Exercise brief:
Lines that include the string "false" are the ones to copy from the entries below.

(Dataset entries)

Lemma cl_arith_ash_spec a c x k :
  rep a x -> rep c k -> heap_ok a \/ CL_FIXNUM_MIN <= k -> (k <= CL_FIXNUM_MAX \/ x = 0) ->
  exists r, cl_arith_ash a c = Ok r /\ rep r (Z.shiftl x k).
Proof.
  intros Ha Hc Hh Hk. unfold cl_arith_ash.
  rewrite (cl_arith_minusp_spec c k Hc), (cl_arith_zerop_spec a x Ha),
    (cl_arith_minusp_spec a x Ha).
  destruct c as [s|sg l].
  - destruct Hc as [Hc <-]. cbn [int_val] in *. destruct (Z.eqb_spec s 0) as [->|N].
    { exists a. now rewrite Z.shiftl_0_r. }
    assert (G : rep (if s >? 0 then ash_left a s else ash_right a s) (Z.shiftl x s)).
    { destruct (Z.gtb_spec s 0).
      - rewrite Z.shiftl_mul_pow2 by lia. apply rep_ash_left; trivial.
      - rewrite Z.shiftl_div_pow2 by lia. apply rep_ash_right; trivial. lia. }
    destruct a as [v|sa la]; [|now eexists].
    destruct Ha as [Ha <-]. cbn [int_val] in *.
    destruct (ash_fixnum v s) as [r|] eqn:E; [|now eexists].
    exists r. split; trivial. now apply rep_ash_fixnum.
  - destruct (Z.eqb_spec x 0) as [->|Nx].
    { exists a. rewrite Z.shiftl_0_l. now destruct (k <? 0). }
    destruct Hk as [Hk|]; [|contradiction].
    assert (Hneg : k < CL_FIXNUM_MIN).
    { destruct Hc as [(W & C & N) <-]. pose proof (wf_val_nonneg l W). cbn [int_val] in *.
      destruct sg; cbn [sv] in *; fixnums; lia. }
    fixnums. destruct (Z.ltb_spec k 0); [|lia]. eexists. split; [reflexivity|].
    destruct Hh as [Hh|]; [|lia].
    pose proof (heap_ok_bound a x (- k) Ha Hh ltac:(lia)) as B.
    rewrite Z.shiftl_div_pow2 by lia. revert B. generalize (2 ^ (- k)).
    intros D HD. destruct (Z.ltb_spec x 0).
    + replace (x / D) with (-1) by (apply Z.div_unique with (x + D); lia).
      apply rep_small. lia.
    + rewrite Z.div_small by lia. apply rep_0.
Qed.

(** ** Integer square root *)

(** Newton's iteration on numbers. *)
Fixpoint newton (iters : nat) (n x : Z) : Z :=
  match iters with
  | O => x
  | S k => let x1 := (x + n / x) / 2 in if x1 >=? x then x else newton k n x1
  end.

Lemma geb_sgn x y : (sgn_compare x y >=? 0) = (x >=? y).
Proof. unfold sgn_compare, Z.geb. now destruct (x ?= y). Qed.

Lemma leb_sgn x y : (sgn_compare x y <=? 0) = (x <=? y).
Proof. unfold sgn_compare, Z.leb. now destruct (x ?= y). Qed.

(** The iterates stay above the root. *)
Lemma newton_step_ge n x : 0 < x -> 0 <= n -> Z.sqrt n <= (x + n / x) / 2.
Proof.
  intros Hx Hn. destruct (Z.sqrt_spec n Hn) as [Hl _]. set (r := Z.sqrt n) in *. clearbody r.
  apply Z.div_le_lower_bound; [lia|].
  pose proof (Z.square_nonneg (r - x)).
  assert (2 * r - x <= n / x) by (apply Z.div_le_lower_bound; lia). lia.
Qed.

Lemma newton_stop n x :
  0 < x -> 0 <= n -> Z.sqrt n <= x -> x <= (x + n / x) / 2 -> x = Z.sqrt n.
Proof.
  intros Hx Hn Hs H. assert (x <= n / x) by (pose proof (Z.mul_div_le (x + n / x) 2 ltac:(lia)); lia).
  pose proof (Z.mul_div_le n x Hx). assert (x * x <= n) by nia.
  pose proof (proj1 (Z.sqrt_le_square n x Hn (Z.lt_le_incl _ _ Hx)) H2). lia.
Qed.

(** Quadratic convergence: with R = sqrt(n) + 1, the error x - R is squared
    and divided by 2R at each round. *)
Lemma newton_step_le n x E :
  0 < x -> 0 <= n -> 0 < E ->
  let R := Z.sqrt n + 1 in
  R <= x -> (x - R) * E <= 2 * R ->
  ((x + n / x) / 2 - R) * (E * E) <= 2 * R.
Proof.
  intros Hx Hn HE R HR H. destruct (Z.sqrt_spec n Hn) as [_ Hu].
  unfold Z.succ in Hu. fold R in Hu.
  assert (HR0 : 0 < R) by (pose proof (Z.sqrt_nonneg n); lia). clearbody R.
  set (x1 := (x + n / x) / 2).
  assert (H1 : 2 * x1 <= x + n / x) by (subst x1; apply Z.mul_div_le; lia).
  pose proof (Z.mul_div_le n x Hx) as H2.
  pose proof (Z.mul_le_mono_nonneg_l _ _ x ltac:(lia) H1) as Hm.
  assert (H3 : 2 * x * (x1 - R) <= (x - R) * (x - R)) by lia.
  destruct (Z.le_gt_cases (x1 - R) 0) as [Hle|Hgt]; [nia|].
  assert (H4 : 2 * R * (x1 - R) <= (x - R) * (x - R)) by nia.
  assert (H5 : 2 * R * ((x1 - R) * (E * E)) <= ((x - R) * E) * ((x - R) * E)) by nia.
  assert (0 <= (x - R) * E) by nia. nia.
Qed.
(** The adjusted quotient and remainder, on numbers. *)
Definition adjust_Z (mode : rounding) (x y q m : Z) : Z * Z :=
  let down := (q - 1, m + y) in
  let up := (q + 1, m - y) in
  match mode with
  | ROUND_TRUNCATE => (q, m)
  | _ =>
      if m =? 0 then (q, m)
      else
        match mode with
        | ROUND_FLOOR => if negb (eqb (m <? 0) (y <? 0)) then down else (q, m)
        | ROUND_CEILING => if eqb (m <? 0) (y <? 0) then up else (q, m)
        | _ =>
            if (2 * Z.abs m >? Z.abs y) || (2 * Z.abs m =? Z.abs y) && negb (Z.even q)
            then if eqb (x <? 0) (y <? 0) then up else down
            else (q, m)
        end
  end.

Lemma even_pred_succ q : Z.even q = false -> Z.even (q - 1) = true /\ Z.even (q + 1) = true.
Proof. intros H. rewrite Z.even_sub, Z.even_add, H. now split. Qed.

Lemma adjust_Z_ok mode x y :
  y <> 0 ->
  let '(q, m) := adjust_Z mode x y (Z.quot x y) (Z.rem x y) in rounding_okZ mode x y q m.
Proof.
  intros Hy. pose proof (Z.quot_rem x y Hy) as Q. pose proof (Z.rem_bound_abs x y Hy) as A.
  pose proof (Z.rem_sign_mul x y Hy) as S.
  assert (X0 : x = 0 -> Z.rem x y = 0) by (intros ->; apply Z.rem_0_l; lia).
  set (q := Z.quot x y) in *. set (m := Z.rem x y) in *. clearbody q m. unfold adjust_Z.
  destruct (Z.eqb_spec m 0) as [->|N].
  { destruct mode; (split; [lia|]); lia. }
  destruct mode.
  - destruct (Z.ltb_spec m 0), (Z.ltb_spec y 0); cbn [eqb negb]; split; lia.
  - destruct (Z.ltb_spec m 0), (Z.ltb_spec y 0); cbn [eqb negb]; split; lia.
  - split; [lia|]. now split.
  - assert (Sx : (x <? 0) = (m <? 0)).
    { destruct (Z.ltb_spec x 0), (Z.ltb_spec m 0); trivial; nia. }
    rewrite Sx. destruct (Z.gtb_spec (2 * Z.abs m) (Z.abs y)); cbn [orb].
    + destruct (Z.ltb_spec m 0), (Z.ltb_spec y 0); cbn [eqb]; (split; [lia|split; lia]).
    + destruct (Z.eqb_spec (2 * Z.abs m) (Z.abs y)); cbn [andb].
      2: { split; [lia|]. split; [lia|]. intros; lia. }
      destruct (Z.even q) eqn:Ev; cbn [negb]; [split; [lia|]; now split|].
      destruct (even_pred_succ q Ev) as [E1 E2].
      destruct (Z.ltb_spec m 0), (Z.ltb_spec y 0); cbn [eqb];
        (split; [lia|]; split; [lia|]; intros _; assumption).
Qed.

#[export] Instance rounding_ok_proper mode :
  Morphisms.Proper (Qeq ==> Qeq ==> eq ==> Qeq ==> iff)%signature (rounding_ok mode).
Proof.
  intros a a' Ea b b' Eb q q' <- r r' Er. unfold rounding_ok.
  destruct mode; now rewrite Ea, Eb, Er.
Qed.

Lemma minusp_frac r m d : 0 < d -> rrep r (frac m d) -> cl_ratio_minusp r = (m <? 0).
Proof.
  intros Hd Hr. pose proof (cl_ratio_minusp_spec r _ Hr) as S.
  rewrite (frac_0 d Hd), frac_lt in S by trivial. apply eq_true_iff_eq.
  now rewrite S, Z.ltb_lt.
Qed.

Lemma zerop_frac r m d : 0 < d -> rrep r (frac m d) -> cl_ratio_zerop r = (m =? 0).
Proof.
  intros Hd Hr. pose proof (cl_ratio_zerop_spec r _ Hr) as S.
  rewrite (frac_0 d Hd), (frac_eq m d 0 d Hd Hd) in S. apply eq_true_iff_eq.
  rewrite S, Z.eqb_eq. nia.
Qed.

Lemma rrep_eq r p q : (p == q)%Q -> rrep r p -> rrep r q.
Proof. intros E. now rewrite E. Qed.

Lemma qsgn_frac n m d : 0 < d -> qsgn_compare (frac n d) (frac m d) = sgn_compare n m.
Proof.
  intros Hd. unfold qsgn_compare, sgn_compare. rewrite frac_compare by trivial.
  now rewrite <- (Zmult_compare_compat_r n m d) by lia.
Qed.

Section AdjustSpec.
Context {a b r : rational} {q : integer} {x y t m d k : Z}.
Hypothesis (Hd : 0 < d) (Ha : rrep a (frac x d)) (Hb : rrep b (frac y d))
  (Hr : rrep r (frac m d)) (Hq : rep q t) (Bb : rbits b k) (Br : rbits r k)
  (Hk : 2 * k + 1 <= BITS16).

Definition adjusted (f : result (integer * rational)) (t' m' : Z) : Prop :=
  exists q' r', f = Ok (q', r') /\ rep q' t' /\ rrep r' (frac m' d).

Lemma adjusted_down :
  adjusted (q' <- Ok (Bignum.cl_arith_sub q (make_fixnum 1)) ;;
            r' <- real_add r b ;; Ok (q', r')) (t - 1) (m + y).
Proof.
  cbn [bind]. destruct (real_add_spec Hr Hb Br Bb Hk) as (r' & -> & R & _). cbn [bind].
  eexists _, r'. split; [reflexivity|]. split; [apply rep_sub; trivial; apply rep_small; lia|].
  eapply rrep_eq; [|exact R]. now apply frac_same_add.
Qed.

...

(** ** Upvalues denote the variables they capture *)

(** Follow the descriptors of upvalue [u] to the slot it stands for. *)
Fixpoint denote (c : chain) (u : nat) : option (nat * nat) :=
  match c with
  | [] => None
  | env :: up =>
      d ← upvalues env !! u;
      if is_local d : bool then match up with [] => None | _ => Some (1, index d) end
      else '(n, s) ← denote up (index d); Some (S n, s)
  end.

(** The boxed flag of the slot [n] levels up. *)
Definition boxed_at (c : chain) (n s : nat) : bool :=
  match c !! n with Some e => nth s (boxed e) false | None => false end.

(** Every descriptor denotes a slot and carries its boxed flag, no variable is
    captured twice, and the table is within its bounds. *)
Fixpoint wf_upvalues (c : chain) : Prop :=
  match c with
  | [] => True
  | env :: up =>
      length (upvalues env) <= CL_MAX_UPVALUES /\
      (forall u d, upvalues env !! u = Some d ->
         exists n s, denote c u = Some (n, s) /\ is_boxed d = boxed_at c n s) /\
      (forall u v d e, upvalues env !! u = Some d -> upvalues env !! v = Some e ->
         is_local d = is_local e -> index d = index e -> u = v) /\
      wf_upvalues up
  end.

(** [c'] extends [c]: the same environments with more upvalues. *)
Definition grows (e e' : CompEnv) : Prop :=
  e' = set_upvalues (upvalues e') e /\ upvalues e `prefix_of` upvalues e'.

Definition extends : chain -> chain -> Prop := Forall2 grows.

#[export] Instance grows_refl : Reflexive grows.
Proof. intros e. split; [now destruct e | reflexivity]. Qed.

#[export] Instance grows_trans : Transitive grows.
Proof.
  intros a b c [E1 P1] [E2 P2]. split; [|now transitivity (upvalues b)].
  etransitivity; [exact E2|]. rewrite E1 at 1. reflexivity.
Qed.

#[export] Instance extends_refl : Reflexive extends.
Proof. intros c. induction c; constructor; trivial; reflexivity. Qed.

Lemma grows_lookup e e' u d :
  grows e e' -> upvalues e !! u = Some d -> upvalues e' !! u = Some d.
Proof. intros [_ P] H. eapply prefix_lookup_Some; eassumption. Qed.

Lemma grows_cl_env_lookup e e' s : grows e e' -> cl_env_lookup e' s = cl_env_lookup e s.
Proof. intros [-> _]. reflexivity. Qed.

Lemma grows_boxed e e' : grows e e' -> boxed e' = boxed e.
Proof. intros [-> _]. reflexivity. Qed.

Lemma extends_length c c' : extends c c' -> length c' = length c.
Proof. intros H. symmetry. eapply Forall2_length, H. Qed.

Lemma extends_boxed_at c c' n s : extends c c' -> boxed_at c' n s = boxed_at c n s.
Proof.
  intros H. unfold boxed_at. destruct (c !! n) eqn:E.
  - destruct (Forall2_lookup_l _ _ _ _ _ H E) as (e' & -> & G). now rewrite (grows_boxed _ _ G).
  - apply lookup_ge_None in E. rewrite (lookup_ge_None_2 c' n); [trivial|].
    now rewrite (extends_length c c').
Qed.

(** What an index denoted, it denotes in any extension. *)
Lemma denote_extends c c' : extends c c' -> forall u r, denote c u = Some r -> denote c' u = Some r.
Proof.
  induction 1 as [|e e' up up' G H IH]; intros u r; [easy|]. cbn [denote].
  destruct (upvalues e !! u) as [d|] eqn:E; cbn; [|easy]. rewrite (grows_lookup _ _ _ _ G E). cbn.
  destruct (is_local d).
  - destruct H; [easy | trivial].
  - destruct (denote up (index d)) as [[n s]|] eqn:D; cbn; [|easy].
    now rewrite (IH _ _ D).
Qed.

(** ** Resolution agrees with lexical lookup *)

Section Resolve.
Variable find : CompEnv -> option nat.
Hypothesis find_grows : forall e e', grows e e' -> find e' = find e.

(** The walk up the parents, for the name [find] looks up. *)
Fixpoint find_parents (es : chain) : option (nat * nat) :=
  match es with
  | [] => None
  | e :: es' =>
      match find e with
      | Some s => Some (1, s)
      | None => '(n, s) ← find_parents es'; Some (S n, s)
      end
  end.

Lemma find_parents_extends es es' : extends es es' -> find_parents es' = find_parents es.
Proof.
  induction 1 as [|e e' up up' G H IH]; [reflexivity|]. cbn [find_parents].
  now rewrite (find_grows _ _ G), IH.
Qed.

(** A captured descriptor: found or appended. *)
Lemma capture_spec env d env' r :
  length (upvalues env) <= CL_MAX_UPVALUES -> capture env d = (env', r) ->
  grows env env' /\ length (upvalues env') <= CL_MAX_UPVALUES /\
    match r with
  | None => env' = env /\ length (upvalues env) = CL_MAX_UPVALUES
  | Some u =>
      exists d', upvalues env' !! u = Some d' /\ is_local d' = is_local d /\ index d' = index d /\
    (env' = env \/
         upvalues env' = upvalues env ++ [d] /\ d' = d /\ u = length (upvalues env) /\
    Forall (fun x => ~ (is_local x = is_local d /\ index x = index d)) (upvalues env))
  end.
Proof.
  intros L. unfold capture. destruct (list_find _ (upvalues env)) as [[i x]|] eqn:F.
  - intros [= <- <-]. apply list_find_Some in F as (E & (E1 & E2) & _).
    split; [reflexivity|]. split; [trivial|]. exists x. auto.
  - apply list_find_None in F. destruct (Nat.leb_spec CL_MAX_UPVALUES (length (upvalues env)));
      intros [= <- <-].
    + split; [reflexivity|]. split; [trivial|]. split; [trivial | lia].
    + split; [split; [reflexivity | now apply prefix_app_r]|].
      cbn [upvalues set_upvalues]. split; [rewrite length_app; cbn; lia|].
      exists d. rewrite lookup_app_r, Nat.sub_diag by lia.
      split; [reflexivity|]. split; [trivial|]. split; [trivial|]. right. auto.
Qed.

--

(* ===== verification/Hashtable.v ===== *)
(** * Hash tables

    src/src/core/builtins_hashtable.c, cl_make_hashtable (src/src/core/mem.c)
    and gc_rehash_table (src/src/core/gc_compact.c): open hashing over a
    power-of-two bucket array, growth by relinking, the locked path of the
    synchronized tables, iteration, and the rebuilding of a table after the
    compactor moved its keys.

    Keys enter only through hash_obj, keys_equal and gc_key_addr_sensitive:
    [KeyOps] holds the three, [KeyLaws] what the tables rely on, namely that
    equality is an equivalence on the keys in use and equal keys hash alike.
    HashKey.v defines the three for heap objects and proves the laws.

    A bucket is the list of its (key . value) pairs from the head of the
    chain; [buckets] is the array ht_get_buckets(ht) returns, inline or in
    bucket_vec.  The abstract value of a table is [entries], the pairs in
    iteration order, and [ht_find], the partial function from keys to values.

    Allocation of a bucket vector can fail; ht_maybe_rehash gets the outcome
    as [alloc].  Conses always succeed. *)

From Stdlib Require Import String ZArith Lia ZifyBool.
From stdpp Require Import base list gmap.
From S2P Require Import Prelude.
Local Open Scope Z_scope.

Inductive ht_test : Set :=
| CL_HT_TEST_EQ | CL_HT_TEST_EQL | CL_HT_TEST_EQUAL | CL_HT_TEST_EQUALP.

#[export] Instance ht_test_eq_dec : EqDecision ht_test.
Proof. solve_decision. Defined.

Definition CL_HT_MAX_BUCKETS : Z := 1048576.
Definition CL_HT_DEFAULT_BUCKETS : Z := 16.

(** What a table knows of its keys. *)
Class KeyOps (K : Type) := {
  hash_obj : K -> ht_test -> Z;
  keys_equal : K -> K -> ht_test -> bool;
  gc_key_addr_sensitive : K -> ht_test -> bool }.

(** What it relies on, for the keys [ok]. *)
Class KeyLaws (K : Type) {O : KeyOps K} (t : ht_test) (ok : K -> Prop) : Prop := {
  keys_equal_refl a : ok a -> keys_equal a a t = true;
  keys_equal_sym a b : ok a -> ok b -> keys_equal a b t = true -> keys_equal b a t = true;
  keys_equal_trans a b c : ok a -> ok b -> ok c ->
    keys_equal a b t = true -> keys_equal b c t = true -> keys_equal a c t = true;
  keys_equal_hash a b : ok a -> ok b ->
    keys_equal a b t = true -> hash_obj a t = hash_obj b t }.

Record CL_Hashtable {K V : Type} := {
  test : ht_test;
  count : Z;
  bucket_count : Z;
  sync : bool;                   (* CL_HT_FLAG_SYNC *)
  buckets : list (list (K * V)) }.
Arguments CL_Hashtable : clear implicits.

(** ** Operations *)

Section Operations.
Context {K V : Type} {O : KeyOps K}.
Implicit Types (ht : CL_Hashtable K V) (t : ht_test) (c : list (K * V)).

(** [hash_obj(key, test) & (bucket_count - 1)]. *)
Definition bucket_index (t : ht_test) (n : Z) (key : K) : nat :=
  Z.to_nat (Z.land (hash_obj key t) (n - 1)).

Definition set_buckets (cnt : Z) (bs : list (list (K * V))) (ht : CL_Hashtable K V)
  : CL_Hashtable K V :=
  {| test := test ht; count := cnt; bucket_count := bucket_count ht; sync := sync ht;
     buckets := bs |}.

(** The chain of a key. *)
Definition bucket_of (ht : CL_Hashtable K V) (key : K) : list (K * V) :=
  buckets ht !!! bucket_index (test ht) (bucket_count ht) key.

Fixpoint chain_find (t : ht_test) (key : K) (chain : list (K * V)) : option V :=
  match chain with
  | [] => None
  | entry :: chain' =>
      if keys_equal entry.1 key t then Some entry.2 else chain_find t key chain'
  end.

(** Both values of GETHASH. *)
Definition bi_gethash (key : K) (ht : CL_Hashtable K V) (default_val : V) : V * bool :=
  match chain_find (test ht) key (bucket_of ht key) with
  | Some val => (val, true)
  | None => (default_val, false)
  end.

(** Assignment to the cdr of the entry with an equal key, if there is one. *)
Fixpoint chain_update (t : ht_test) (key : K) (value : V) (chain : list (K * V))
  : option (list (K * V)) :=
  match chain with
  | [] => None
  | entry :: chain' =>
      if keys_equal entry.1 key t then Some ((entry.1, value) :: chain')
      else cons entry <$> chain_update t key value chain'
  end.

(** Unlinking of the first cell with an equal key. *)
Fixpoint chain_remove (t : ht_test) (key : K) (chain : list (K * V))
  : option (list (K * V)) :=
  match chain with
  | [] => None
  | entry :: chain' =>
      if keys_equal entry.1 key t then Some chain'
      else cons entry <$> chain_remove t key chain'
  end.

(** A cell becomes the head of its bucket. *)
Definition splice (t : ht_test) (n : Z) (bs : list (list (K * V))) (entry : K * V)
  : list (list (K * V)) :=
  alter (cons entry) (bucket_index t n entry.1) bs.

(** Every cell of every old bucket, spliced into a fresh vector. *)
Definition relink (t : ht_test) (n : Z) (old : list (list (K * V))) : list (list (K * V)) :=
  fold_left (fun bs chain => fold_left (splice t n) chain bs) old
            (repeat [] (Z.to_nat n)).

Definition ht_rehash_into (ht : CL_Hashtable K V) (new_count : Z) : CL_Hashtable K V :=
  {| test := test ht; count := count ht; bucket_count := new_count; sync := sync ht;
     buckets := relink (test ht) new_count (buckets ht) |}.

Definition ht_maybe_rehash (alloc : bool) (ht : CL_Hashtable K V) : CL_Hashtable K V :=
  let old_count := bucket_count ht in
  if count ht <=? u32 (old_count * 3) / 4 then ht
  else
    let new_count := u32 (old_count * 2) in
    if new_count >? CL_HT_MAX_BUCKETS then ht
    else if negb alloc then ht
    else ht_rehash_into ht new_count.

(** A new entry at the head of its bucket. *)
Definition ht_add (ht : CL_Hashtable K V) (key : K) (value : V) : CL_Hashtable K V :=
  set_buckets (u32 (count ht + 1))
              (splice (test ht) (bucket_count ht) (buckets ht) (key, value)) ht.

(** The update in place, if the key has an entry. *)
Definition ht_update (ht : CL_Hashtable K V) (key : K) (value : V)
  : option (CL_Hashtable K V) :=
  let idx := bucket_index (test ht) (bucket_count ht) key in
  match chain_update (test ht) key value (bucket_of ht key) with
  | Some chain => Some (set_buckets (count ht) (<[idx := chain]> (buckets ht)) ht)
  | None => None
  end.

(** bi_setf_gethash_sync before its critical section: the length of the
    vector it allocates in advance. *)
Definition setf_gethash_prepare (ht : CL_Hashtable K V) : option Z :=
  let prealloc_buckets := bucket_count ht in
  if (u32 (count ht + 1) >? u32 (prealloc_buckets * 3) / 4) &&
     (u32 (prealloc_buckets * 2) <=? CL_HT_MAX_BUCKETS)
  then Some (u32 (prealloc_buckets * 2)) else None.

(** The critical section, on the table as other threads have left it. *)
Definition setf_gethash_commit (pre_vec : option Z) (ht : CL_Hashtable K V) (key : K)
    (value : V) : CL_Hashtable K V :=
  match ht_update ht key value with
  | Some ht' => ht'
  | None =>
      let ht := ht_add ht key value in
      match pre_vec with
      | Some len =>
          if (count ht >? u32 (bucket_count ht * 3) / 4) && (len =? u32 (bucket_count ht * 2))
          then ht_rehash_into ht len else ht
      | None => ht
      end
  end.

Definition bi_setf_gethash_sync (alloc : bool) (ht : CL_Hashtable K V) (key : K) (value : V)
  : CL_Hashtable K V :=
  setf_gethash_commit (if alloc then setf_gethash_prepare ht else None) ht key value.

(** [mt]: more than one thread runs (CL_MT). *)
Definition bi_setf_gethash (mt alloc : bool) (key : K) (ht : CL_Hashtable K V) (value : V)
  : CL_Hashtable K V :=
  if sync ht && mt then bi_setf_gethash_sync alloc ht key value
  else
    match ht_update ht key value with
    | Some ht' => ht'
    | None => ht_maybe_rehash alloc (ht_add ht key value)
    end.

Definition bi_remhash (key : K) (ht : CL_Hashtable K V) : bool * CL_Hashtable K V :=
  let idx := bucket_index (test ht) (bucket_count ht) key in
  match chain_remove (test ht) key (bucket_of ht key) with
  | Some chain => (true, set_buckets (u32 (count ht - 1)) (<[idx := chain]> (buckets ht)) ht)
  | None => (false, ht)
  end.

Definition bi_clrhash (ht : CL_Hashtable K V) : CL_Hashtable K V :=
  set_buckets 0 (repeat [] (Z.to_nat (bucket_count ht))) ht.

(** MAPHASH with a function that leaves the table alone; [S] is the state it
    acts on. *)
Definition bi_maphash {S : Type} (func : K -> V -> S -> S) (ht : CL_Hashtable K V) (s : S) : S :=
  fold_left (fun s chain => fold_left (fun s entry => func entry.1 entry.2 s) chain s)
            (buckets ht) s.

Output below:
Lemma even_pred_succ q : Z.even q = false -> Z.even (q - 1) = true /\ Z.even (q + 1) = true.
  match c !! n with Some e => nth s (boxed e) false | None => false end.
  | None => (default_val, false)
  | None => (false, ht)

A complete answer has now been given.